Dataset excerpts
*****

Lemma keyed_match key len iv iv' rekeying iv_included key_iv :
  cipher_obj_ok o L -> 16 <= zlen key_iv -> bytes_ok key_iv ->
  let iv16 := ske_iv (alg_mode (CipherAlg := co_alg o)) rekeying iv_included hash h key_iv in
  cipher_matches o L (Some {| cipher_obj := o; cipher_state := keyed o key len true iv iv16 |})
    (Some {| cipher_obj := o; cipher_state := keyed o key len false iv' iv16 |}).
Proof.
  intros Ho Hk Hb. destruct Hs. eexists _, _. split; [done|]. split; [done|].
  split; [apply Ho|]. split; [done|]. by apply is_block_iv; try apply ksh_hash0.
Qed.
End match_ends.

(** C7. silc_ske_process_key_material_data derives from the secret [data] the
    key material of the protocol, with every part a prefix of hash(k || data) or,
    for encryption keys longer than the hash, of the three hashes K1, K2, K3, and
    gives NULL exactly when the key length in bytes is 0 or above three hashes. *)
Theorem silc_ske_process_key_material_data_spec h data iv_len bits :
  hash_obj_ok h -> zlen data < 2 ^ 29 -> 0 < iv_len <= hash_len h -> 0 <= bits < 2 ^ 32 ->
  silc_ske_process_key_material_data data iv_len bits (hash_len h) h =
    if (bits / 8 =? 0) || (3 * hash_len h <? bits / 8) then None
    else Some (ske_keymat h data iv_len bits).
Proof.
  intros Hh Hd Hiv Hb. destruct (hash_make_ok h [] Hh ltac:(done)) as (_ & _ & Hn).
  destruct (key_buffer data Hd) as (buf & E1 & E2).
  assert (forall k, hash_make h (k :: data) = ztake (hash_len h) (hash_make h (k :: data))) as W.
  { intros k. rewrite ztake_all; [done|].
    destruct (hash_make_ok h (k :: data) Hh ltac:(simpl length; lia)). lia. }
  unfold silc_ske_process_key_material_data. cbv beta zeta.
  rewrite E1, E2, !(set_first_set 0 data) by lia.
  cbn [b_data silc_buffer_set]. rewrite !key_part_hashd by (done || simpl length; lia).
  rewrite <- !W. destruct (Z.eqb_spec (bits / 8) 0) as [Z0|Z0]; cbn [orb].
  - unfold silc_ske_enc_key. rewrite Z0. zcase; [lia|].
    destruct ((_ =? 0) || _ || _); [done|]. done.
  - assert (0 < bits / 8) by (Z.to_euclidean_division_equations; lia).
    rewrite !enc_key_spec by done.
    destruct (Z.eqb_spec iv_len 0); [lia|]. destruct (Z.eqb_spec bits 0); [by subst|].
    destruct (Z.eqb_spec (hash_len h) 0); [lia|]. cbn [orb]. by destruct (_ <? _).
Qed.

*****

Work instructions:
Across the entries, each line containing the word "three" is to be counted once; the total alone is to be given.

Answer section:
2